*PROBLEM TO SOLVE*. All of the entries below are to be repeated word for word.

*DATA TO USE*.
(** Extra X19.  Every hit of the built-in rules points at a non-empty stretch of
    the text and carries that stretch as its match; none of the
    built-in patterns can match the empty string. *)
Theorem builtin_rules_hits_in_text (text : list Z) :
  Forall (fun h => 0 <= h_start h /\ h_start h < h_end h /\ h_end h <= len text
                   /\ h_match h = py_slice text (h_start h) (h_end h))
         (run_rules BUILTIN_PATTERNS text).
Proof.
  unfold run_rules. apply Forall_forall. intros h Hin.
  apply in_flat_map in Hin. destruct Hin as (p & Hp & Hh).
  pose proof builtin_min_len as Hall. rewrite forallb_forall in Hall.
  specialize (Hall p Hp). apply Nat.leb_le in Hall.
  pose proof (tp_finditer_in_text p text Hall) as H. rewrite Forall_forall in H.
  destruct (H h Hh) as ((? & ? & ?) & ?). auto.
Qed.

Example builtin_rules_example :
  map (fun h => (h_start h, h_end h, h_suggestion h))
      (run_rules BUILTIN_PATTERNS (u "御確認下さい。。有り難う"))
  = [ (8, 12, Some (u "ありがとう")); (3, 6, Some (u "ください"));
      (6, 8, None); (0, 3, Some (u "ご確認")) ].
Proof. vm_compute. reflexivity. Qed.


(** *** The registry *)

(** Extra X21.  Whatever is added to the registry, and however often the
    patterns are asked for, the registry holds the built-in rules
    first, then the bundled variants, then the added patterns in the
    order they were added; and [run_rules] reports the hits in that
    order. *)
Theorem registry_keeps_builtin_first (variants : list TypoPattern)
  (added : list (list TypoPattern)) (text : list Z) :
  let st := fold_left (fun st ps => snd (get_patterns variants (add_patterns variants st ps)))
                      added None in
  fst (get_patterns variants st) = BUILTIN_PATTERNS ++ variants ++ concat added
  /\ run_rules (fst (get_patterns variants st)) text
     = run_rules BUILTIN_PATTERNS text ++ run_rules variants text
       ++ flat_map (fun ps => run_rules ps text) added.
Proof.
  intros st.
  assert (H : forall added st0,
            loaded_patterns variants
              (fold_left (fun st ps => snd (get_patterns variants (add_patterns variants st ps)))
                         added st0)
            = loaded_patterns variants st0 ++ concat added).
  { clear. induction added as [|ps t IH]; intros st0; simpl.
    - rewrite app_nil_r. reflexivity.
    - rewrite IH. unfold get_patterns, add_patterns. cbn [snd loaded_patterns].
      rewrite <- app_assoc. reflexivity. }
  assert (E : fst (get_patterns variants st) = BUILTIN_PATTERNS ++ variants ++ concat added).
  { unfold get_patterns. cbn [fst]. unfold st. rewrite H. cbn [loaded_patterns].
    unfold _simple_patterns. rewrite <- app_assoc. reflexivity. }
  split; [exact E|]. rewrite E. unfold run_rules.
  rewrite !flat_map_app. f_equal. f_equal.
  clear. induction added as [|ps t IH]; simpl; [reflexivity|].
  rewrite flat_map_app, IH. reflexivity.
Qed.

*EXERCISE OUTPUT*.
(** Extra X19.  Every hit of the built-in rules points at a non-empty stretch of
    the text and carries that stretch as its match; none of the
    built-in patterns can match the empty string. *)
Theorem builtin_rules_hits_in_text (text : list Z) :
  Forall (fun h => 0 <= h_start h /\ h_start h < h_end h /\ h_end h <= len text
                   /\ h_match h = py_slice text (h_start h) (h_end h))
         (run_rules BUILTIN_PATTERNS text).
Proof.
  unfold run_rules. apply Forall_forall. intros h Hin.
  apply in_flat_map in Hin. destruct Hin as (p & Hp & Hh).
  pose proof builtin_min_len as Hall. rewrite forallb_forall in Hall.
  specialize (Hall p Hp). apply Nat.leb_le in Hall.
  pose proof (tp_finditer_in_text p text Hall) as H. rewrite Forall_forall in H.
  destruct (H h Hh) as ((? & ? & ?) & ?). auto.
Qed.

Example builtin_rules_example :
  map (fun h => (h_start h, h_end h, h_suggestion h))
      (run_rules BUILTIN_PATTERNS (u "御確認下さい。。有り難う"))
  = [ (8, 12, Some (u "ありがとう")); (3, 6, Some (u "ください"));
      (6, 8, None); (0, 3, Some (u "ご確認")) ].
Proof. vm_compute. reflexivity. Qed.


(** *** The registry *)

(** Extra X21.  Whatever is added to the registry, and however often the
    patterns are asked for, the registry holds the built-in rules
    first, then the bundled variants, then the added patterns in the
    order they were added; and [run_rules] reports the hits in that
    order. *)
Theorem registry_keeps_builtin_first (variants : list TypoPattern)
  (added : list (list TypoPattern)) (text : list Z) :
  let st := fold_left (fun st ps => snd (get_patterns variants (add_patterns variants st ps)))
                      added None in
  fst (get_patterns variants st) = BUILTIN_PATTERNS ++ variants ++ concat added
  /\ run_rules (fst (get_patterns variants st)) text
     = run_rules BUILTIN_PATTERNS text ++ run_rules variants text
       ++ flat_map (fun ps => run_rules ps text) added.
Proof.
  intros st.
  assert (H : forall added st0,
            loaded_patterns variants
              (fold_left (fun st ps => snd (get_patterns variants (add_patterns variants st ps)))
                         added st0)
            = loaded_patterns variants st0 ++ concat added).
  { clear. induction added as [|ps t IH]; intros st0; simpl.
    - rewrite app_nil_r. reflexivity.
    - rewrite IH. unfold get_patterns, add_patterns. cbn [snd loaded_patterns].
      rewrite <- app_assoc. reflexivity. }
  assert (E : fst (get_patterns variants st) = BUILTIN_PATTERNS ++ variants ++ concat added).
  { unfold get_patterns. cbn [fst]. unfold st. rewrite H. cbn [loaded_patterns].
    unfold _simple_patterns. rewrite <- app_assoc. reflexivity. }
  split; [exact E|]. rewrite E. unfold run_rules.
  rewrite !flat_map_app. f_equal. f_equal.
  clear. induction added as [|ps t IH]; simpl; [reflexivity|].
  rewrite flat_map_app, IH. reflexivity.
Qed.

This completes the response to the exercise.